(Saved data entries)
◇ ◇ ◇ ◇ ◇
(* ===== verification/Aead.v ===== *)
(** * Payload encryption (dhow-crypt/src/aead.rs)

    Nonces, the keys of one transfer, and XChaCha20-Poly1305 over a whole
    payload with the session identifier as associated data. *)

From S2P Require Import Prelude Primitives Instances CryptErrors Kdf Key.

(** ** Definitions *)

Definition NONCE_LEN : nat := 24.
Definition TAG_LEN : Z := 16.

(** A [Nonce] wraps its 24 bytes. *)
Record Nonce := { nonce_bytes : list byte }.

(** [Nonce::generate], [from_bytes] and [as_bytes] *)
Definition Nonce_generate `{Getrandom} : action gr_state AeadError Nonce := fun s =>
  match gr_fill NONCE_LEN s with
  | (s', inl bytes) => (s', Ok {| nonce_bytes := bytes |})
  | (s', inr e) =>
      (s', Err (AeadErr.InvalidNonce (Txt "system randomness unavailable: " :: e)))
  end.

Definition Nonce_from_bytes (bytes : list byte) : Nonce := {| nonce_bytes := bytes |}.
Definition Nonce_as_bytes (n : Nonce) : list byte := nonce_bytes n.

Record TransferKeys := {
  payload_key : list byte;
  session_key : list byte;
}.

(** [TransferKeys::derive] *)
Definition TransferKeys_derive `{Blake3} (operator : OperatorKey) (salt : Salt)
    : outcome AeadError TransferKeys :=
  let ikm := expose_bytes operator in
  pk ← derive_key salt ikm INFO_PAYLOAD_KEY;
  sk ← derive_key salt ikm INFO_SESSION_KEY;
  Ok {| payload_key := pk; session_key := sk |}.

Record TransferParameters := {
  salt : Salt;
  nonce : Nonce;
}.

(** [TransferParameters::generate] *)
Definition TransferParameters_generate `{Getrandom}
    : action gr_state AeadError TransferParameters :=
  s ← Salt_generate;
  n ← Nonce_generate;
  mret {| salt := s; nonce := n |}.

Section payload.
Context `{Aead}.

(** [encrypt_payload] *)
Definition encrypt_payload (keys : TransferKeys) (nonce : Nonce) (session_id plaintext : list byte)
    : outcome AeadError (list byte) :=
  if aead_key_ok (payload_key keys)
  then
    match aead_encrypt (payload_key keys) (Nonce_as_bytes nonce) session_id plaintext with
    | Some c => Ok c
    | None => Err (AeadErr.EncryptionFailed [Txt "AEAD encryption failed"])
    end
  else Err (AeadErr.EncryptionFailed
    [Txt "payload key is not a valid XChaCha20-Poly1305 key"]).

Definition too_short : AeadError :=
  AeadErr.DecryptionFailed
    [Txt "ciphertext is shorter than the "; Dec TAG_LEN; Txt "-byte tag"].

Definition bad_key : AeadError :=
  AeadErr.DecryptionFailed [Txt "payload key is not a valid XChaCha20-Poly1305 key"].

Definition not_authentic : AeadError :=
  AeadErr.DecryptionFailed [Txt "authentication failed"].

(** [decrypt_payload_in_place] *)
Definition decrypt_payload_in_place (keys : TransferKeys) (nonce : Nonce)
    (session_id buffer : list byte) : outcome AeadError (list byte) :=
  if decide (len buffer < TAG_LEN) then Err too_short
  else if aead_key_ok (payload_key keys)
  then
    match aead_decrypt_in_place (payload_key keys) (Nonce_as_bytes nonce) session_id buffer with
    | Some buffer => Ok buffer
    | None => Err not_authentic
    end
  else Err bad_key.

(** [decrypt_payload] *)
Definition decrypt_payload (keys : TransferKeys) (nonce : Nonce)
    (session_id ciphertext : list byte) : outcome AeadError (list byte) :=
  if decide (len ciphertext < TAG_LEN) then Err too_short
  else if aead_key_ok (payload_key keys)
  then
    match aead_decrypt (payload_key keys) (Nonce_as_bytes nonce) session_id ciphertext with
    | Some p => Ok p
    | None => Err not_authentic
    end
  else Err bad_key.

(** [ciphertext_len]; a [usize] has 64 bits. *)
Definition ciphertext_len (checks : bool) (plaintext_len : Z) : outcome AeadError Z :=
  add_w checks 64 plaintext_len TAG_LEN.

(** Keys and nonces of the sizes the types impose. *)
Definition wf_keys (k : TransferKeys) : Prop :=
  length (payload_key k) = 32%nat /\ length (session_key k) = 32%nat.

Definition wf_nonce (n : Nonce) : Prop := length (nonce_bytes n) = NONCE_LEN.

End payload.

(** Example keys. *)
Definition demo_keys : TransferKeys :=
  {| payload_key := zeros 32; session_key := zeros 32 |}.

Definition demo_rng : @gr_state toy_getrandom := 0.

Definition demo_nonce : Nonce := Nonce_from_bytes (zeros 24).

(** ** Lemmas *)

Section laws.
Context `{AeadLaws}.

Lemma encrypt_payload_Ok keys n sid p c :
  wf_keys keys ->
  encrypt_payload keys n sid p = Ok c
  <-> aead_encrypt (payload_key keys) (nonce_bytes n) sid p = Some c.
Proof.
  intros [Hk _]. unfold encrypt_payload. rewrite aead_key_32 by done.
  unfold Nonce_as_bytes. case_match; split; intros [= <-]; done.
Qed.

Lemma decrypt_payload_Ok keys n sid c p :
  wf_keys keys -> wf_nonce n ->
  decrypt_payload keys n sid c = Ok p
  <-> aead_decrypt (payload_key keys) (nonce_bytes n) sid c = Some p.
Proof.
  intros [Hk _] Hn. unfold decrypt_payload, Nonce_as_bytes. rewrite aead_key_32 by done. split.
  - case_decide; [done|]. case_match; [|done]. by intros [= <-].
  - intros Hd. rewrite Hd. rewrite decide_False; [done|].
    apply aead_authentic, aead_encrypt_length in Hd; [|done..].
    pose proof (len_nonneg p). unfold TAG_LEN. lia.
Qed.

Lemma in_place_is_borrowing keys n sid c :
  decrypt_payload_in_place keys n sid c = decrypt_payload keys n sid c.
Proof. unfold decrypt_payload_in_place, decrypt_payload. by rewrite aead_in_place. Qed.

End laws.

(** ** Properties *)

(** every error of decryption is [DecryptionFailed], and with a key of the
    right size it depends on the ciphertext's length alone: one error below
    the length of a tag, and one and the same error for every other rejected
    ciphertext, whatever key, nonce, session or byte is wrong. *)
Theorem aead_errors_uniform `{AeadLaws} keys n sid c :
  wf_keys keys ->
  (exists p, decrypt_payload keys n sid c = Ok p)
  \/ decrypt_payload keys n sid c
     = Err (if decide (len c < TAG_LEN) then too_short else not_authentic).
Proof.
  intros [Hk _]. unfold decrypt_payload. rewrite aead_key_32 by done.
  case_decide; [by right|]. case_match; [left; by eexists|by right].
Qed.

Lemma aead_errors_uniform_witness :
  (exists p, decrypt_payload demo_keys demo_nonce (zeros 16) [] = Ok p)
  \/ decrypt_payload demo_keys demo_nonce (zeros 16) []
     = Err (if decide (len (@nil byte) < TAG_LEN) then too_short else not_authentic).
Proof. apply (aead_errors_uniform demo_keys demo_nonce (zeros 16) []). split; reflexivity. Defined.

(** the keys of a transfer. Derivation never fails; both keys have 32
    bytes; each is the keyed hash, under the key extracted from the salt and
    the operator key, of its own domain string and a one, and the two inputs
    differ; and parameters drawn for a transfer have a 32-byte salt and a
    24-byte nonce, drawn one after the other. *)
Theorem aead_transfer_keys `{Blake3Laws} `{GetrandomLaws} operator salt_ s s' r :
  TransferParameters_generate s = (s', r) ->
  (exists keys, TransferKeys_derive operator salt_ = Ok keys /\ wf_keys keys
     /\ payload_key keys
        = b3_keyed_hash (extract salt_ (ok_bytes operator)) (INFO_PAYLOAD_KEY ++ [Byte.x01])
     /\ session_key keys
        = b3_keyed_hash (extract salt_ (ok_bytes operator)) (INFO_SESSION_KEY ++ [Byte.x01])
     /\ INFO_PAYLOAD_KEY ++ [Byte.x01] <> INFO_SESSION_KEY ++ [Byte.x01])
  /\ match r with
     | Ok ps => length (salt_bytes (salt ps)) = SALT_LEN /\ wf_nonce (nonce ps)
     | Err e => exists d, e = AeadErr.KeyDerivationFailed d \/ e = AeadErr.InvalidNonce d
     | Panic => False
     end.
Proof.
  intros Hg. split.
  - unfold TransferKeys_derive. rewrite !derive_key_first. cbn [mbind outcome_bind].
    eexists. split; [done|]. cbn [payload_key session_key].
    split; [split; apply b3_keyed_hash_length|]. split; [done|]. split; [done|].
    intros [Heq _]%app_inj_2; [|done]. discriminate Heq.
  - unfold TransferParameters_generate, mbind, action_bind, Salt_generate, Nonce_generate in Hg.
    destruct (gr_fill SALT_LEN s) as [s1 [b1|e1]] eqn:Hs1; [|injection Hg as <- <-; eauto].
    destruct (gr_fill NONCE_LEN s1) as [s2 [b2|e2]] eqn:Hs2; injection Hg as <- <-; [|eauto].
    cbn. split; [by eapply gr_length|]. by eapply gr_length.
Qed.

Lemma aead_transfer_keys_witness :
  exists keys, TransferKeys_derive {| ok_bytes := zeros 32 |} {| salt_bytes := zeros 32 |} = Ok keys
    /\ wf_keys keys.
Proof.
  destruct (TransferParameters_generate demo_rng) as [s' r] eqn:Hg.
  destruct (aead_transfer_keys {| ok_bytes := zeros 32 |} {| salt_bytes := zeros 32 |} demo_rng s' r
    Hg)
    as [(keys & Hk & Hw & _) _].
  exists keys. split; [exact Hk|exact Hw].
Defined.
◇ ◇ ◇ ◇ ◇
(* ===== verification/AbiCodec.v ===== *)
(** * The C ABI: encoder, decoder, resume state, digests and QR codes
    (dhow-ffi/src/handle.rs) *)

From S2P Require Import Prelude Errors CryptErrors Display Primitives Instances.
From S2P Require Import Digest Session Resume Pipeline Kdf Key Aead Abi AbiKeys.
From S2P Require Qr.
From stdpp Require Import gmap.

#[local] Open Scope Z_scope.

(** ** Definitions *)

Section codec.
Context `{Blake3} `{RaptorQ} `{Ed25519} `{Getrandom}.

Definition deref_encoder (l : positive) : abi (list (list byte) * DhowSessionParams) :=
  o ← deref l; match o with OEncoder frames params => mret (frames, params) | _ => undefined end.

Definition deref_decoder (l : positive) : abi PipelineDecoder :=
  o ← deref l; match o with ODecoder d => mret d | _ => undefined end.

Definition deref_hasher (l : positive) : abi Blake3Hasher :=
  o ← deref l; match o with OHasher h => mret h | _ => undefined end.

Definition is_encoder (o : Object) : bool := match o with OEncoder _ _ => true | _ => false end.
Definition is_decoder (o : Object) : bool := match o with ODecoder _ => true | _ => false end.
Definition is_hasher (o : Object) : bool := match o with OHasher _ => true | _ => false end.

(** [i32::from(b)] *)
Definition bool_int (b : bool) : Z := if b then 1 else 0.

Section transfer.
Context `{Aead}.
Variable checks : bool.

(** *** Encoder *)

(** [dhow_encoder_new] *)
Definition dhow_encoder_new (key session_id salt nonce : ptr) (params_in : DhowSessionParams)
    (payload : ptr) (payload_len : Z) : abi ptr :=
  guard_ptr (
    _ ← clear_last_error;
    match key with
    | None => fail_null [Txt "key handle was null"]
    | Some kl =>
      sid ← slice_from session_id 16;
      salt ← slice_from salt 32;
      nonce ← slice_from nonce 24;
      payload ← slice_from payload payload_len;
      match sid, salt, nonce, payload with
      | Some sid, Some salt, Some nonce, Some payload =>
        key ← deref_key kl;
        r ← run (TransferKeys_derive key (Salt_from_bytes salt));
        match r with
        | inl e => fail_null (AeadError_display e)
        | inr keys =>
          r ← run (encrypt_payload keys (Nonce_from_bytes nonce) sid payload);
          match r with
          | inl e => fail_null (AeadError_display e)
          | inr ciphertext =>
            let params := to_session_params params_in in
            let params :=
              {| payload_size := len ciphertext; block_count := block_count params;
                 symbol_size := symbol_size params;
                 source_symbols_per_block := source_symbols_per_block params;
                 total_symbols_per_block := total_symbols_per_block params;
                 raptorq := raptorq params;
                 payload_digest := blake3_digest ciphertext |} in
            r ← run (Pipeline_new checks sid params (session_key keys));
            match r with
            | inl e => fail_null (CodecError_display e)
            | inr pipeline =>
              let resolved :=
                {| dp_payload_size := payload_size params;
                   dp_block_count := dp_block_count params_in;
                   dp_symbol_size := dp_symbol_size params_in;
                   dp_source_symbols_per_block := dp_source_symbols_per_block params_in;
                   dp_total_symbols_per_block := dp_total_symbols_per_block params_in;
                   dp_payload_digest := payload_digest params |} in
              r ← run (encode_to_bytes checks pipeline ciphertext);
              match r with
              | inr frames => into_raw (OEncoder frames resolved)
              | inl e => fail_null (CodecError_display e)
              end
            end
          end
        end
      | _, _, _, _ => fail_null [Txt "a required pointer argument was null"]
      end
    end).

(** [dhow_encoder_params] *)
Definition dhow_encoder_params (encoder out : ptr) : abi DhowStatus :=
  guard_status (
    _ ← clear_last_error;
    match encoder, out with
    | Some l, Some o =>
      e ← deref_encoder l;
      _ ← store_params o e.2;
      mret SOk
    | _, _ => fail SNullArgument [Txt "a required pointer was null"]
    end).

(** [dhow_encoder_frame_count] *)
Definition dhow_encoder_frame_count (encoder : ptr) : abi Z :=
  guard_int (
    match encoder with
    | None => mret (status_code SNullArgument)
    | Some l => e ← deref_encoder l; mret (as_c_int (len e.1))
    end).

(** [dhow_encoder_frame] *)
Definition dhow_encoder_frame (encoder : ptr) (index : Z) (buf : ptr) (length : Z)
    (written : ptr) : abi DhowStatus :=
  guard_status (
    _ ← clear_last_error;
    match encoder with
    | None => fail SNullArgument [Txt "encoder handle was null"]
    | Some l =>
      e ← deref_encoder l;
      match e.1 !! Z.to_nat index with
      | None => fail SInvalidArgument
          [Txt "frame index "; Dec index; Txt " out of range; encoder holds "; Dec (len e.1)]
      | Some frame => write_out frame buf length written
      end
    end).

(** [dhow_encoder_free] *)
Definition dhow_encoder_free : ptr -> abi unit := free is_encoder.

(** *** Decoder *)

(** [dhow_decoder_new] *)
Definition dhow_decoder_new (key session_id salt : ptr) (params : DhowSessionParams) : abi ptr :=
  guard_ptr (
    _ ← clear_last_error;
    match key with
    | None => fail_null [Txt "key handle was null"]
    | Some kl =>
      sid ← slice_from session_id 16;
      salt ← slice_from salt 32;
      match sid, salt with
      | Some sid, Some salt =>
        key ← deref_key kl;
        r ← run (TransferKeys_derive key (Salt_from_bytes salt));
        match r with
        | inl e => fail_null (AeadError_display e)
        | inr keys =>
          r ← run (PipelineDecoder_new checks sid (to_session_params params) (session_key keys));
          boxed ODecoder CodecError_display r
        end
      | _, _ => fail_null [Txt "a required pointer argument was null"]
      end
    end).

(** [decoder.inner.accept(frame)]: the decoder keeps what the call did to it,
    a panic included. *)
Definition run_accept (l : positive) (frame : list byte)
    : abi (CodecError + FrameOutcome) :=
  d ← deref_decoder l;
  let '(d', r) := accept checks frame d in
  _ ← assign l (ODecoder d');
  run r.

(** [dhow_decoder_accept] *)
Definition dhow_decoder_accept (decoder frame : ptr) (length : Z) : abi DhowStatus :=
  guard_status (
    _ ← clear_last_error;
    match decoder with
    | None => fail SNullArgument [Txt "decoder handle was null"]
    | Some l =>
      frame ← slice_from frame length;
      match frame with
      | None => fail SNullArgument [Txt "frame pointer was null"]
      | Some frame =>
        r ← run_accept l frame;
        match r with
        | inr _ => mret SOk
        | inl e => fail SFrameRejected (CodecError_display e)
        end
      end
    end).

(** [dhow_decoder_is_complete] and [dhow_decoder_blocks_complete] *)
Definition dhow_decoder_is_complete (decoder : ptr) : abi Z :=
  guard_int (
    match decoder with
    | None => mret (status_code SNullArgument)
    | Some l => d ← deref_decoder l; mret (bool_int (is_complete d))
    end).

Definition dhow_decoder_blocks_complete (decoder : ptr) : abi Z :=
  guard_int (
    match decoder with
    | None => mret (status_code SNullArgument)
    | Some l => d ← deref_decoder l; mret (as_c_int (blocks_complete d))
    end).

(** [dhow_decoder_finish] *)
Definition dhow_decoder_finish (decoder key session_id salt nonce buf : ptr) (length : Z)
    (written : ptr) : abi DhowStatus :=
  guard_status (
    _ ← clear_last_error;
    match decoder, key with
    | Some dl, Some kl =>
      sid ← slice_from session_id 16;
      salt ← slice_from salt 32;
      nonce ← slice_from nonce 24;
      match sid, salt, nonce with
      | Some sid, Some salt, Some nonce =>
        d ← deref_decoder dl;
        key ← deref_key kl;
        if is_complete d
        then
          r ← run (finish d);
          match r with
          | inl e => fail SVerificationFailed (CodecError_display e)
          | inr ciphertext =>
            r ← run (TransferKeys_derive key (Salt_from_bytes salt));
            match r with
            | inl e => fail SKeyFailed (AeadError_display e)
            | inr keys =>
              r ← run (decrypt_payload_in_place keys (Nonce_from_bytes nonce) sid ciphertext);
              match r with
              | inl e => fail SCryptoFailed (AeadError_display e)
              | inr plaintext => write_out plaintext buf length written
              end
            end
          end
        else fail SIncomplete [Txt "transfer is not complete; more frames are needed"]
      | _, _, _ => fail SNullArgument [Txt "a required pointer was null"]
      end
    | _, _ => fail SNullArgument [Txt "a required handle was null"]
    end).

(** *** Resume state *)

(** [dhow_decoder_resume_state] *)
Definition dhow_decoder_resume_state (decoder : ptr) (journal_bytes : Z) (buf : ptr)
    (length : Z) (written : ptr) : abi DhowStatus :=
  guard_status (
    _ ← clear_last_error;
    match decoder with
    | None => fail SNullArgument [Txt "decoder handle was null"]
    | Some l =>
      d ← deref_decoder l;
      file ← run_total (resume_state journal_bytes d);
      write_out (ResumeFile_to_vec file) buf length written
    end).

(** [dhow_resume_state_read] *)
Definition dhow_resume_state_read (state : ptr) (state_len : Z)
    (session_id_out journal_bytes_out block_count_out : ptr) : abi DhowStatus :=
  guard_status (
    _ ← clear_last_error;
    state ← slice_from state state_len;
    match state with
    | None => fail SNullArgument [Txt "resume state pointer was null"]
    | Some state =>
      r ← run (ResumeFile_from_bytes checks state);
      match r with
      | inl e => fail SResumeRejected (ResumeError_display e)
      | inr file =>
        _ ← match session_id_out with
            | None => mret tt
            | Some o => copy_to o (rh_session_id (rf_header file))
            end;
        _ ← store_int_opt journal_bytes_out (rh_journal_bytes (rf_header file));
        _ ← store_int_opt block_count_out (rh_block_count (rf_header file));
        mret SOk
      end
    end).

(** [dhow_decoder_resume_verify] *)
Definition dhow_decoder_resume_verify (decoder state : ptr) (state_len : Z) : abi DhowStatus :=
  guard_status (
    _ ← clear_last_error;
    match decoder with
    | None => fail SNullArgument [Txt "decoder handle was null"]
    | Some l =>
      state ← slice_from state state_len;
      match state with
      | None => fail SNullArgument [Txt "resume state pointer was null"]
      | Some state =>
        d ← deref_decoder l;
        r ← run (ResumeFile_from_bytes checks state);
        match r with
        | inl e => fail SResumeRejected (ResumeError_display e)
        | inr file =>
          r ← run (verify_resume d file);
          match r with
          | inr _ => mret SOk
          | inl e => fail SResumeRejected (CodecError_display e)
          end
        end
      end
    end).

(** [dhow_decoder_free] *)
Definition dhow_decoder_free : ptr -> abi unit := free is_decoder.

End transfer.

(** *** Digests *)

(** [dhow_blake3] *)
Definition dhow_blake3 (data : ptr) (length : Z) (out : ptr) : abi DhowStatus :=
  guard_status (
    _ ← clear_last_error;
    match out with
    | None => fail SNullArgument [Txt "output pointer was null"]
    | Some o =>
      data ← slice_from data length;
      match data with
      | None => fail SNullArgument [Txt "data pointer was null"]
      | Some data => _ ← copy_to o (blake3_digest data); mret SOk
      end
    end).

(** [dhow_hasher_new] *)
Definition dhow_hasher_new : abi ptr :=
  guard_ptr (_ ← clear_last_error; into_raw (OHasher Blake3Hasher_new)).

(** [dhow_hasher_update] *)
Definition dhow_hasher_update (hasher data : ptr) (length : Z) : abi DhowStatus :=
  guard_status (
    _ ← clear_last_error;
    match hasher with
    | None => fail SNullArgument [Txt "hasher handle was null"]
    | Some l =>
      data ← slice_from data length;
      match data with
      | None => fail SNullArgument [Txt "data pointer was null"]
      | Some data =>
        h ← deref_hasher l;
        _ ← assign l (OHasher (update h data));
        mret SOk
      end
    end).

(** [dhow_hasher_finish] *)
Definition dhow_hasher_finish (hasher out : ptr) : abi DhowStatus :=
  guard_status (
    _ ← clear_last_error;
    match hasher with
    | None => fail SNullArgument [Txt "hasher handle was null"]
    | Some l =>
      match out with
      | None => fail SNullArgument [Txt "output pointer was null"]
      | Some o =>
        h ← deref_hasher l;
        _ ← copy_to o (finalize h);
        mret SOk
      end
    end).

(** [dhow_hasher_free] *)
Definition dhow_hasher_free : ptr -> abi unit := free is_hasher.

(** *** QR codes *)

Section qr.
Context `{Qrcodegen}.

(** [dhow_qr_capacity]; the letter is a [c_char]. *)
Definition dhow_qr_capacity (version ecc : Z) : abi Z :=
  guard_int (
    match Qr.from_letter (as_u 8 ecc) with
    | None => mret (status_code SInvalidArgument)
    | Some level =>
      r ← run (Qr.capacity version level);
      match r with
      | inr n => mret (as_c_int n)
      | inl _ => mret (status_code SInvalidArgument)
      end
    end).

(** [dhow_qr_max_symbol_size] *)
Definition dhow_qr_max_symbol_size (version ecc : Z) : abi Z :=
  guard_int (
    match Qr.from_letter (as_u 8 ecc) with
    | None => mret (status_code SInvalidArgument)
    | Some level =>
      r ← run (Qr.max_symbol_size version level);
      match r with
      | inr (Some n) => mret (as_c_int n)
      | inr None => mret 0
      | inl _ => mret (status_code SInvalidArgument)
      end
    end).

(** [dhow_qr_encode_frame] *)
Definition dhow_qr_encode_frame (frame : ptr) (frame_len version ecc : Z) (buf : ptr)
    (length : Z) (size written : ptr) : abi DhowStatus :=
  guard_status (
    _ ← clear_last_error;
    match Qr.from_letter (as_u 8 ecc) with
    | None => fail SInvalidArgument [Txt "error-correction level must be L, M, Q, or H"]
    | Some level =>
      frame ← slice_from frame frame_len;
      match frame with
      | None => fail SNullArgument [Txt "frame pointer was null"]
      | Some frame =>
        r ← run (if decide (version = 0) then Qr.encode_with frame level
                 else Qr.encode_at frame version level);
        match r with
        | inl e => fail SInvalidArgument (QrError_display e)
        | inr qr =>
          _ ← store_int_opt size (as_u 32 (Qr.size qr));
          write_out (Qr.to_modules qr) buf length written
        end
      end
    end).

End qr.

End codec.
◇ ◇ ◇ ◇ ◇
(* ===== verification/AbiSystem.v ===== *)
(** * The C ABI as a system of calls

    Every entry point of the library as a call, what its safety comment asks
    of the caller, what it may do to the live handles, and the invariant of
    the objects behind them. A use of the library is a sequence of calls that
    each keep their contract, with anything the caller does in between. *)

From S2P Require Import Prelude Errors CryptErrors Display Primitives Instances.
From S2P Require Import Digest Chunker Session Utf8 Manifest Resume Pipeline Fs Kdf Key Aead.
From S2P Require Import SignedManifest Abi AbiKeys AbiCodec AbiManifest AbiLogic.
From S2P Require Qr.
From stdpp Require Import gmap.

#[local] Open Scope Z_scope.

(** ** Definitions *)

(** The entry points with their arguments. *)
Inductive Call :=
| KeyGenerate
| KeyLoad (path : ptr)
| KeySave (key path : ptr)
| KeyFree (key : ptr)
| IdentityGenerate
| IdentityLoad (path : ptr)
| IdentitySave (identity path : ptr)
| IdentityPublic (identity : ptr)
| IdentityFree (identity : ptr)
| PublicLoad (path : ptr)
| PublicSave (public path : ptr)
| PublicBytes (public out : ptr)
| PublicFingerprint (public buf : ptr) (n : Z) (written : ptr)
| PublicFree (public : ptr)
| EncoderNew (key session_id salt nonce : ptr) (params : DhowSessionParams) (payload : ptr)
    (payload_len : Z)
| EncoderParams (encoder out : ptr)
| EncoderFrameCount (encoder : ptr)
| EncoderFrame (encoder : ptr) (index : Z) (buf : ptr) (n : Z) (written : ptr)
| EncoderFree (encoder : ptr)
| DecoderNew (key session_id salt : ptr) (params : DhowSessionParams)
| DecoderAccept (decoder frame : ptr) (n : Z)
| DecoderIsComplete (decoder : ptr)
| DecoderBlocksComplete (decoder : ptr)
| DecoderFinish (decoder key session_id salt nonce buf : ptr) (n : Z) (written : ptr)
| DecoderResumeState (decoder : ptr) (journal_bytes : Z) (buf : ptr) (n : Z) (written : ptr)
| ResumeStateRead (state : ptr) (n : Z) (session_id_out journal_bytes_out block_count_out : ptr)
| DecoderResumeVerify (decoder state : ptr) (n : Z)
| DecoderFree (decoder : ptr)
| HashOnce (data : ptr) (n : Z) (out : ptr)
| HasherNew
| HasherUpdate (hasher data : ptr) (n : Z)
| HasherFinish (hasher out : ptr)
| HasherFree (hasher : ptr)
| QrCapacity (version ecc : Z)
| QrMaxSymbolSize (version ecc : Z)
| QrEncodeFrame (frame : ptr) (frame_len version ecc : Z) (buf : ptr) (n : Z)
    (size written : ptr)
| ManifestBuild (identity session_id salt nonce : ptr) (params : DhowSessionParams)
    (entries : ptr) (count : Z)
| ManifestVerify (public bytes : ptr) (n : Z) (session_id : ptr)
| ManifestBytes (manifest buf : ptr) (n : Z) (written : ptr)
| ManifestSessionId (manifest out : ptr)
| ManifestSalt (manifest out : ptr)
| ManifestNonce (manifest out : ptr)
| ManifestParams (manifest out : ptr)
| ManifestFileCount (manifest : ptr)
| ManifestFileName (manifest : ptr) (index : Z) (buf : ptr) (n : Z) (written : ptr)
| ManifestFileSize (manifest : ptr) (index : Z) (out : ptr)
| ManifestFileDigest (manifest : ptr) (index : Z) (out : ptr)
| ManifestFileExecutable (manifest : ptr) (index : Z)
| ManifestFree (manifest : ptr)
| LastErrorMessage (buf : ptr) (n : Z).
◇ ◇ ◇ ◇ ◇
▶ [Problem description] Working through the records, find each line containing the word "AbiKeys" and copy it.

▶ [Solution to the exercise]
From S2P Require Import Digest Session Resume Pipeline Kdf Key Aead Abi AbiKeys.
From S2P Require Import SignedManifest Abi AbiKeys AbiCodec AbiManifest AbiLogic.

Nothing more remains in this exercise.